[OTDev] Datasets with Features for multi entity relationships ? Models & Algorithms

Nina Jeliazkova jeliazkova.nina at gmail.com
Tue Nov 30 10:22:53 CET 2010


Hi Surajit,

On 30 November 2010 11:00, surajit ray <mr.surajit.ray at gmail.com> wrote:

> Hi,
>
>
> On 30 November 2010 14:15, Nina Jeliazkova <jeliazkova.nina at gmail.com>
> wrote:
> > Hi,
> >
> >
> > On 30 November 2010 10:29, surajit ray <mr.surajit.ray at gmail.com> wrote:
> >
> >> Hi,
> >>
> >> Another method that does not break the API as well as captures feature
> >> sets is to create a dataset with one compound (maybe a C or CC) and
> >> assign all the substructure features to it (with value as false or
> >> true). In the dc:source of the dataset we can mention the dataset from
> >> which it was derived.
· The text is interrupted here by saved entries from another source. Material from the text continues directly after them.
(* ===== verification/ThreadCache.v ===== *)
(** * The size classes a thread counts are the slab allocator (kv_cache.c, thread.c)

    Thread.v keeps of a size class its counters and of the memory the budget;
    KvCache.v models the allocator with its objects in memory.  Here the first is
    shown to follow the second step by step. *)

From S2P Require Import Prelude Words Slab Lists Memory HashTable Kv KvCache.
From S2P Require Import SizeClass Proto Thread ThreadInv ThreadTotal.

(** What a thread knows of a size class. *)
Definition counters (c : kv_cache) : Z * Z * Z * Z :=
  (slab_page c, obj_size c, slab_objects c, free_objects c).

(** The system call that gives the answer [a]. *)
Definition mmap_answer (a : answer) (len : Z) : option Z :=
  match a with Mapped p => if len =? 0 then None else Some p | _ => None end.

(** ** The allocator leaves the counters to its entry points *)

Lemma add_slab_loop_counters n : forall m c slab curr m' c',
  add_slab_loop m c slab curr n = Some (m', c') -> counters c' = counters c.
Proof.
  induction n as [|n IH]; intros m c slab curr m' c' H; cbn in H; [by injection H as _ <-|].
  apply bind_Some in H as (m1 & _ & H). apply bind_Some in H as (soo & _ & H).
  apply IH in H. by rewrite H.
Qed.

Lemma pop_counters m c soo c' : __pop_free_soo m c = Some (soo, c') ->
  counters c' = counters c /\ soo <> 0.
Proof.
  unfold __pop_free_soo. case_guard as Hg; [|done]. cbn. intros (next & _ & H)%bind_Some.
  by injection H as <- <-.
Qed.

Lemma pop_outside_counters m slab fuel : forall c soo c',
  pop_outside m c slab fuel = Some (soo, c') -> counters c' = counters c.
Proof.
  induction fuel as [|fuel IH]; intros c soo c' H; cbn in H; [done|].
  apply bind_Some in H as ([soo1 c1] & Hp & H). apply pop_counters in Hp as [Hc _].
  case_bool_decide; [apply IH in H; congruence|by injection H as _ <-].
Qed.

Lemma clear_slab_loop_counters slab n : forall m c curr m' c',
  clear_slab_loop m c slab curr n = Some (m', c') -> counters c' = counters c.
Proof.
  induction n as [|n IH]; intros m c curr m' c' H; cbn [clear_slab_loop] in H; [by injection H as _ <-|].
  apply bind_Some in H as (fr & _ & H). apply bind_Some in H as ([m1 c1] & H1 & H).
  apply IH in H. rewrite H. destruct fr; [by injection H1 as _ <-|].
  apply bind_Some in H1 as ([soo c2] & Hp & H1). apply bind_Some in H1 as (m2 & _ & H1).
  injection H1 as _ <-. by eapply pop_outside_counters.
Qed.

Lemma drop_leading_counters m slab fuel : forall c c',
  drop_leading m c slab fuel = Some c' -> counters c' = counters c.
Proof.
  induction fuel as [|fuel IH]; intros c c' H; cbn in H; case_bool_decide; try by injection H as <-.
  - done.
  - apply bind_Some in H as ([soo c1] & Hp & H). apply pop_counters in Hp as [Hc _].
    apply IH in H. congruence.
Qed.

Lemma clean_free_list_counters m c slab m' c' :
  __clean_free_list m c slab = Some (m', c') -> counters c' = counters c.
Proof.
  unfold __clean_free_list. intros (c1 & Hd & H)%bind_Some. apply bind_Some in H as (m1 & _ & H).
  injection H as _ <-. by eapply drop_leading_counters.
Qed.

(** ** The steps of a thread *)

Lemma memory_malloc_run t page ptr mm :
  memory_malloc (mmap_answer (hd Again (t_input t))) (t_memory t) page = (ptr, mm) ->
  exists t', thread_memory_malloc page t = Ret ptr t' /\ t_memory t' = mm /\
    kv_cache_list t' = kv_cache_list t.
Proof.
  intros H. unfold thread_memory_malloc, mbind, M_bind, get_t.
  destruct (Z.ltb_spec (free_pages (t_memory t)) page) as [Hp|Hp].
  - unfold memory_malloc in H. rewrite bool_decide_true in H by done. injection H as <- <-. by exists t.
  - unfold pop. destruct (t_input t) as [|a input] eqn:Ein; cbn [hd] in H.
    + exists (set_memory t mm). fold (mmap_answer Again). by rewrite H.
    + exists (set_memory (set_input t input) mm). fold (mmap_answer a). cbn [t_memory set_input].
      by rewrite H.
Qed.

Lemma memory_free_run t ptr page mm :
  memory_free munmap (t_memory t) ptr page = Some mm ->
  thread_memory_free 0 page t = Ret tt (set_memory t mm).
Proof.
  intros Hm. unfold thread_memory_free, mbind, M_bind, get_t, from.
  assert (memory_free munmap (t_memory t) 0 page = Some mm) as ->; [|done]. exact Hm.
Qed.

Lemma get_cache_run i c t : kv_cache_list t !! Z.to_nat i = Some c -> get_cache i t = Ret c t.
Proof. intros Hc. unfold get_cache, mbind, M_bind, get_t, from. by rewrite Hc. Qed.

Lemma put_cache_run i c t :
  put_cache i c t = Ret tt (set_kv_cache_list t (<[Z.to_nat i := c]> (kv_cache_list t))).
Proof. done. Qed.

Lemma counters_eq c c' : counters c = counters c' ->
  slab_page c = slab_page c' /\ obj_size c = obj_size c' /\ slab_objects c = slab_objects c' /\
  free_objects c = free_objects c'.
Proof. unfold counters. intros H. by injection H. Qed.

(** ** Allocating and giving back *)

Lemma cache_malloc_follows t i c0 c m soo m' c' mm
    (Hi : kv_cache_list t !! Z.to_nat i = Some c0) (Hc : counters c0 = counters c)
    (Ha : kv_cache_malloc (mmap_answer (hd Again (t_input t))) m c (t_memory t)
            = Some (soo, m', c', mm)) :
  exists t' c0', cache_malloc i t = Ret (negb (soo =? 0)) t' /\ t_memory t' = mm /\
    kv_cache_list t' = <[Z.to_nat i := c0']> (kv_cache_list t) /\ counters c0' = counters c'.
Proof.
  destruct (counters_eq _ _ Hc) as (Hpg & Hos & Hso & Hfo).
  assert (Z.to_nat i < length (kv_cache_list t))%nat as Hlt by (by eapply lookup_lt_Some).
  unfold kv_cache_malloc in Ha. apply bind_Some in Ha as ([[[ok m1] c1] mm1] & Hadd & Ha).
  assert (exists t1 c2, (if free_objects c0 =? 0 then
      slab ← thread_memory_malloc (slab_page c0);
      match slab with
      | Some _ => put_cache i (set_free c0 (slab_objects c0) (next_free_soo c0));; mret true
      | None => mret false
      end else mret true) t = Ret ok t1 /\ t_memory t1 = mm1 /\
    kv_cache_list t1 = <[Z.to_nat i := c2]> (kv_cache_list t) /\ counters c2 = counters c1)
    as (t1 & c2 & E1 & Hm1 & Hl1 & Hc2).
  { rewrite Hfo. case_bool_decide as Hz.
    - rewrite (proj2 (Z.eqb_eq _ _)) by done. unfold add_slab in Hadd. case_guard; [|done]. cbn in Hadd.
      destruct (memory_malloc _ _ (slab_page c)) as [ptr mm2] eqn:Em.
      destruct (memory_malloc_run t (slab_page c) ptr mm2 Em) as (t1 & E1 & Hm1 & Hl1).
      rewrite Hpg, (bind_step _ _ _ _ _ E1). destruct ptr as [slab|].
      + apply bind_Some in Hadd as ([m3 c3] & Hloop & Hadd). injection Hadd as <- _ <- <-.
        apply add_slab_loop_counters, counters_eq in Hloop as (? & ? & ? & ?).
        eexists _, (set_free c0 (slab_objects c0) (next_free_soo c0)).
        split_and!; [done|exact Hm1|cbn; by rewrite Hl1|].
        unfold counters. cbn. congruence.
      + injection Hadd as <- _ <- <-. exists t1, c0. split_and!; [done|exact Hm1| |done].
        rewrite Hl1. by rewrite list_insert_id.
    - rewrite (proj2 (Z.eqb_neq _ _)) by done. injection Hadd as <- _ <- <-. exists t, c0.
      split_and!; [done|done|by rewrite list_insert_id|done]. }
  unfold cache_malloc. rewrite (bind_step _ _ _ _ _ (get_cache_run i c0 t Hi)).
  rewrite (bind_step _ _ _ _ _ E1). destruct ok.
  - apply bind_Some in Ha as ([soo1 c3] & Hpop & Ha). injection Ha as -> _ -> ->.
    apply pop_counters in Hpop as [Hc3 Hnz]. rewrite (proj2 (Z.eqb_neq _ _)) by done.
    assert (kv_cache_list t1 !! Z.to_nat i = Some c2) as Hi1
      by (rewrite Hl1; by apply list_lookup_insert_eq).
    rewrite (bind_step _ _ _ _ _ (get_cache_run i c2 t1 Hi1)).
    rewrite (bind_step _ _ _ _ _ (put_cache_run _ _ _)).
    eexists _, _. split_and!; [done|exact Hm1|cbn; by rewrite Hl1, list_insert_insert_eq|].
    rewrite Hc3. apply counters_eq in Hc2 as (? & ? & ? & ?). unfold counters. cbn. congruence.
  - injection Ha as <- _ <- <-. exists t1, c2. by split_and!.
Qed.

Lemma cache_free_follows t i c0 c m soo m' c' mm
    (Hi : kv_cache_list t !! Z.to_nat i = Some c0) (Hc : counters c0 = counters c)
    (Ha : kv_cache_free munmap m c soo (t_memory t) = Some (m', c', mm)) :
  exists t' c0', cache_free i t = Ret tt t' /\ t_memory t' = mm /\
    kv_cache_list t' = <[Z.to_nat i := c0']> (kv_cache_list t) /\ counters c0' = counters c'.
Proof.
  destruct (counters_eq _ _ Hc) as (Hpg & Hos & Hso & Hfo).
  unfold kv_cache_free in Ha. apply bind_Some in Ha as (m1 & _ & Ha).
  unfold cache_free. rewrite (bind_step _ _ _ _ _ (get_cache_run i c0 t Hi)). cbv zeta.
  cbn [slab_objects free_objects set_free slab_page] in *. rewrite Hso, Hfo.
  set (n1 := u16 (free_objects c + 1)) in *. case_bool_decide as Hfull.
  - rewrite (proj2 (Z.leb_le _ _)) by done. unfold reclaim_slab in Ha.
    apply bind_Some in Ha as ([soo1 c1] & Hpop & Ha). apply pop_counters in Hpop as [Hc1 _].
    apply bind_Some in Ha as ([m2 c2] & Hcl & Ha). apply clear_slab_loop_counters in Hcl.
    apply bind_Some in Ha as ([m3 c3] & Hcf & Ha). apply clean_free_list_counters in Hcf.
    rewrite Hcl, Hc1 in Hcf. apply counters_eq in Hcf as (E1 & E2 & E3 & E4). cbn in E1, E2, E3, E4.
    apply bind_Some in Ha as (mm1 & Hmm & Ha). case_guard as Hg; [|done]. injection Ha as _ <- <-.
    rewrite E1, <-Hpg in Hmm. erewrite bind_step by (eapply memory_free_run; exact Hmm).
    rewrite (bind_step _ _ _ tt (set_memory t mm1)) by (apply assert_run; congruence).
    rewrite put_cache_run. eexists _, _. split_and!; [done..|]. unfold counters. cbn. congruence.
  - rewrite (proj2 (Z.leb_gt _ _)) by lia. injection Ha as _ <- <-. rewrite put_cache_run.
    eexists _, _. split_and!; [done..|]. unfold counters. cbn. congruence.
Qed.

(** The last size class of an empty thread, with nothing mapped. *)
Definition one_class : list answer -> thread := fun input =>
  {| t_memory := memory_init 8; s_lru_size := 0; s_lru := []; m_lru := [];
     t_hash := sample_table; clock_probation := []; clock_death := []; kv_cache_list := [cache0];
     conn_pool := []; t_conns := ∅; t_kvs := ∅; next_kv := THREAD_MAX_CONN; warmed_up := false;
     t_input := input; t_output := [] |}.

(** The class with one object handed out. *)
Definition filled : option (Z * mem * kv_cache * memory) :=
  kv_cache_malloc (mmap_answer (Mapped 65536)) ∅ cache0 (memory_init 8).

(** ** Properties *)

(** What a thread counts of a size class is what the slab allocator does.
    Where the allocator returns an object, or fails, the thread's view of the
    allocation succeeds, or fails; giving an object back changes both alike, also
    when the allocator empties a slab by migrating its live objects and returns the
    pages.  Both end with the same free objects of the class and the same pages left
    in the budget. *)
Theorem cache_classes_refine t i c0 c m soo
    (Hi : kv_cache_list t !! Z.to_nat i = Some c0) (Hc : counters c0 = counters c) :
  (forall r m' c' mm,
     kv_cache_malloc (mmap_answer (hd Again (t_input t))) m c (t_memory t) = Some (r, m', c', mm) ->
     exists t' c0', cache_malloc i t = Ret (negb (r =? 0)) t' /\ t_memory t' = mm /\
       kv_cache_list t' = <[Z.to_nat i := c0']> (kv_cache_list t) /\ counters c0' = counters c') /\
  (forall m' c' mm,
     kv_cache_free munmap m c soo (t_memory t) = Some (m', c', mm) ->
     exists t' c0', cache_free i t = Ret tt t' /\ t_memory t' = mm /\
       kv_cache_list t' = <[Z.to_nat i := c0']> (kv_cache_list t) /\ counters c0' = counters c').
Proof.
  split; intros; [by eapply cache_malloc_follows|by eapply cache_free_follows].
Qed.

Lemma cache_classes_refine_witness :
  exists soo m c mm m' c' mm' t1 t2, filled = Some (soo, m, c, mm) /\
    cache_malloc 0 (one_class [Mapped 65536]) = Ret (negb (soo =? 0)) t1 /\ t_memory t1 = mm /\
    kv_cache_free munmap m c soo mm = Some (m', c', mm') /\
    cache_free 0 (set_kv_cache_list (set_memory (one_class []) mm) [c]) = Ret tt t2 /\
    t_memory t2 = mm'.
Proof.
  assert (match filled with
    | Some (soo, m, c, mm) => match kv_cache_free munmap m c soo mm with Some _ => true | None => false end
    | None => false end = true) as Hf by (vm_compute; reflexivity).
  destruct filled as [[[[soo m] c] mm]|] eqn:Hm; [|discriminate Hf].
  destruct (kv_cache_free munmap m c soo mm) as [[[m' c'] mm']|] eqn:Hr; [|discriminate Hf].
  destruct (cache_classes_refine (one_class [Mapped 65536]) 0 cache0 cache0 ∅ 0) as [H1 _];
    [reflexivity|reflexivity|].
  destruct (cache_classes_refine (set_kv_cache_list (set_memory (one_class []) mm) [c]) 0 c c m soo)
    as [_ H2]; [reflexivity|reflexivity|].
  destruct (H1 soo m c mm Hm) as (t1 & _ & E1 & Hm1 & _). destruct (H2 m' c' mm' Hr) as (t2 & _ & E2 & Hm2 & _).
  exists soo, m, c, mm, m', c', mm', t1, t2. split; [reflexivity|]. split; [exact E1|].
  split; [exact Hm1|]. split; [exact Hr|]. split; [exact E2|exact Hm2].
Defined.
And in the description we can describe it as a
> >> dataset to store MCSS features from dataset (or whatever the
> >> relationship with the mother dataset).
> >>
> >> I think this would be a simpler method than creating a new Model just
> >> for storing substructures.
> >
> >
> > It might seem simpler, but is definitely less consistent, as it implies
> > different meaning of dataset and properties and their relationships.
>  There
> > will be no explicit relationship to the algorithm/model , doing the
> > processing, which makes MCSS a specific case and breaks OpenTox API ,
> where
> > algorithms and models are the procedures, that process data, and this is
> > explicitly stored in the generated data objects.
>
> The relationship is defined in dc:description of the "featureset". It
> is explicit. Secondly a reference to the algorithm which generated
> this can also be stored in the description.
>


dc:description is an annotation property and does not define any
relationship between classes.

Besides, this breaks OpenTox API, as it differs from the way other
relationships are defined.


>
> >
> > With the current scheme, it is easy to handle algorithms like Kabsh
> > alignment for a dataset with the same  generic mechanism as for MCSS (I
> am
> > sure there will be more cases like this). I don't see the point of
> inventing
> > specific solution for a single case , while it could be handled in a
> generic
> > way (agree with earlier comment by Christoph on that ).
>
> This is not a specific solution but a very general one - one which
> addresses a basic need within any chemistry api - which is to
> represent sets of features independently of compounds.
>

We have features(ot:Feature)  independent of compounds (ot:Compound) . What
makes most sense in modeling , is to have relationship between features and
compounds (the values).

What you are implying is that substructures are both features and compounds
- which they are not, and mixing them is leading to errors and confusion.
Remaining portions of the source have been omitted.